Of the records that follow, copy only the lines from the line containing "Definition ReadString : R" to the line containing "update r (fun", both included, exactly as written.

Given records START

(* ===== verification/ObjectWriter.v ===== *)
(** ValueSerializer of src/src/objects/value-serializer.cc: the operations on its state.

    The bytes of the single parts of the format are in WireFormat.v. Here are the buffer
    and its growth, the identifiers of receivers, and one function per kind of object. A
    getter is any function on the heap ([CallGetter]), so that the object which is being
    written can change under the serializer. The recursion is bounded by the stack: the
    fuel of [WriteObject] is the number of nested calls that still pass STACK_CHECK. The
    configuration is the one without WebAssembly. *)
From S2P Require Import Prelude Conversions Engine WireFormat Serializer JSHeap.
From Stdlib Require Import Ascii.

(** ** State *)

(** What a delegate can do. Ids of buffers are [Nothing] when it threw, and [Aborts] when
    it returned Nothing without an exception ([FromJust] fails). [WriteHostObject] gives the
    data written through the serializer, and whether an exception is pending. *)
Record SerializerDelegate (D : Type) := mkDelegate {
  HasCustomHostObject : bool;
  delegate_IsHostObject : receiver -> result bool;
  delegate_WriteHostObject : receiver -> D -> result (list bytes * bool) * D;
  delegate_GetSharedArrayBufferId : nat -> D -> result Z * D;
  AdoptSharedValueConveyor : bool;
}.
Arguments HasCustomHostObject {D} _.
Arguments delegate_IsHostObject {D} _ _.
Arguments delegate_WriteHostObject {D} _ _ _.
Arguments delegate_GetSharedArrayBufferId {D} _ _ _.
Arguments AdoptSharedValueConveyor {D} _.

(** The parts that do not change, and the isolate. [Realloc] gives the capacity that is
    provided for the one requested. *)
Record serializer (D : Type) := mkSerializer {
  delegate_ : option (SerializerDelegate D);
  treat_array_buffer_views_as_host_objects_ : bool;
  array_buffer_transfer_map_ : gmap ref Z;
  has_shared_space : bool;
  Realloc : Z -> option Z;
  CallGetter : nat -> ref -> js_heap -> option js_value * js_heap;
  ToString : js_value -> js_heap -> option flat_string * js_heap;
}.
Arguments delegate_ {D} _.
Arguments treat_array_buffer_views_as_host_objects_ {D} _.
Arguments array_buffer_transfer_map_ {D} _.
Arguments has_shared_space {D} _.
Arguments Realloc {D} _ _.
Arguments CallGetter {D} _ _ _ _.
Arguments ToString {D} _ _ _.

(** An entry of [id_map_] is the identifier plus one. *)
Record wstate (D : Type) := mkW {
  buffer_ : bytes;
  buffer_capacity_ : Z;
  out_of_memory_ : bool;
  id_map_ : gmap ref Z;
  next_id_ : Z;
  shared_object_conveyor_ : option (list nat);
  heap_ : js_heap;
  delegate_state : D;
}.
Arguments mkW {D} _ _ _ _ _ _ _ _.
Arguments buffer_ {D} _.
Arguments buffer_capacity_ {D} _.
Arguments out_of_memory_ {D} _.
Arguments id_map_ {D} _.
Arguments next_id_ {D} _.
Arguments shared_object_conveyor_ {D} _.
Arguments heap_ {D} _.
Arguments delegate_state {D} _.

Abbreviation W D := (stateful (wstate D)).

Definition str (s : string) : flat_string := OneByte (char_code <$> String.list_ascii_of_string s).

Inductive ErrorTag :=
| kEvalErrorPrototype | kRangeErrorPrototype | kReferenceErrorPrototype | kSyntaxErrorPrototype
| kTypeErrorPrototype | kUriErrorPrototype | kMessage | kCause | kStack | kEnd.

Definition error_tag_byte (t : ErrorTag) : Z :=
  char_code (match t with
  | kEvalErrorPrototype => "E" | kRangeErrorPrototype => "R" | kReferenceErrorPrototype => "F"
  | kSyntaxErrorPrototype => "S" | kTypeErrorPrototype => "T" | kUriErrorPrototype => "U"
  | kMessage => "m" | kCause => "c" | kStack => "s" | kEnd => "."
  end)%char.

(** The names of errors that have a tag. *)
Definition error_prototypes : list (flat_string * ErrorTag) :=
  [(str "EvalError", kEvalErrorPrototype); (str "RangeError", kRangeErrorPrototype);
   (str "ReferenceError", kReferenceErrorPrototype); (str "SyntaxError", kSyntaxErrorPrototype);
   (str "TypeError", kTypeErrorPrototype); (str "URIError", kUriErrorPrototype)].

(** BigInt::GetBitfieldForSerialization and SerializeDigits. *)
Definition GetBitfieldForSerialization (b : bigint) : Z :=
  Z.lor (Z.b2z (sign b)) (wrap 32 (Z.shiftl (wrap 32 (Z.of_nat (length (digits b)) * 8)) 1)).
Definition DigitsByteLengthForBitfield (bitfield : Z) : Z := Z.shiftr bitfield 1.
Definition SerializeDigits (b : bigint) : bytes := digits b ≫= le_bytes 8.

Section serializer.
Context {D : Type} (ser : serializer D).

(** ** The buffer *)

Definition ExpandBuffer (required_capacity : Z) : W D bool := fun s =>
  let requested_capacity := Z.max required_capacity (buffer_capacity_ s * 2) + 64 in
  match Realloc ser requested_capacity with
  | Some provided_capacity =>
      (Just true, mkW (buffer_ s) provided_capacity (out_of_memory_ s) (id_map_ s) (next_id_ s)
         (shared_object_conveyor_ s) (heap_ s) (delegate_state s))
  | None =>
      (Just false, mkW (buffer_ s) (buffer_capacity_ s) true (id_map_ s) (next_id_ s)
         (shared_object_conveyor_ s) (heap_ s) (delegate_state s))
  end.
Definition ReadSharedObject : R D ref :=
  shared_object_id ← GetVarint 32;
  match d_delegate_ des with
  | None => throw
  | Some d =>
      match GetSharedValueConveyor d with
      | None => throw
      | Some conveyor =>
          match conveyor !! Z.to_nat shared_object_id with
          | Some id => shared_reference id
          | None => undefined_behaviour
          end
      end
  end.

(** ** Objects with parts

    [ReadObject] is the recursive call. *)
Section parts.
Context (ReadObject : R D js_value).

Definition string_of (v : js_value) : option flat_string := match v with Prim (Str s) => Some s | _ => None end.

Definition ReadString : R D flat_string :=
  if version_ des <? 12 then ReadUtf8String else v ← ReadObject; failing (string_of v).

Definition key_of_value (v : js_value) : option property_key :=
  match v with
  | Prim p => if IsValidObjectKey v then Some (PropertyKey (NumberToString des) p) else None
  | _ => None
  end.

(** LookupIterator and DefineOwnPropertyIgnoreAttributes: the property must be new. *)
Definition define_property (r : ref) (k : property_key) (value : js_value) : R D Unit :=
  o ← object_at r;
  match own_lookup o k with Some _ => throws | None => update r (define_own k value) end.

(** The loop of the slow path of [ReadJSObjectProperties]. *)
Fixpoint read_properties_slow (fuel : nat) (r : ref) (end_tag : SerializationTag) (num_properties : Z) : R D Z :=
  match fuel with
  | O => throws
  | S fuel =>
      tag ← Peek;
      if tag =? tag_byte end_tag then ConsumeTag;; mret num_properties
      else
        key ← ReadObject;
        k ← failing (key_of_value key);
        value ← ReadObject;
        define_property r k value;;
        read_properties_slow fuel r end_tag (wrap 32 (num_properties + 1))
  end.

Definition CommitProperties (r : ref) (keys : list flat_string) (properties : list js_value) : R D Unit :=
  update r (fun o => mkReceiver (instance_type o) (elements o)
    (named o ++ zip_with (fun k v => (k, mkProperty true (Data v))) keys properties)).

Given records END

» **Result of the task**:
Definition ReadString : R D flat_string :=
  if version_ des <? 12 then ReadUtf8String else v ← ReadObject; failing (string_of v).

Definition key_of_value (v : js_value) : option property_key :=
  match v with
  | Prim p => if IsValidObjectKey v then Some (PropertyKey (NumberToString des) p) else None
  | _ => None
  end.

(** LookupIterator and DefineOwnPropertyIgnoreAttributes: the property must be new. *)
Definition define_property (r : ref) (k : property_key) (value : js_value) : R D Unit :=
  o ← object_at r;
  match own_lookup o k with Some _ => throws | None => update r (define_own k value) end.

(** The loop of the slow path of [ReadJSObjectProperties]. *)
Fixpoint read_properties_slow (fuel : nat) (r : ref) (end_tag : SerializationTag) (num_properties : Z) : R D Z :=
  match fuel with
  | O => throws
  | S fuel =>
      tag ← Peek;
      if tag =? tag_byte end_tag then ConsumeTag;; mret num_properties
      else
        key ← ReadObject;
        k ← failing (key_of_value key);
        value ← ReadObject;
        define_property r k value;;
        read_properties_slow fuel r end_tag (wrap 32 (num_properties + 1))
  end.

Definition CommitProperties (r : ref) (keys : list flat_string) (properties : list js_value) : R D Unit :=
  update r (fun o => mkReceiver (instance_type o) (elements o)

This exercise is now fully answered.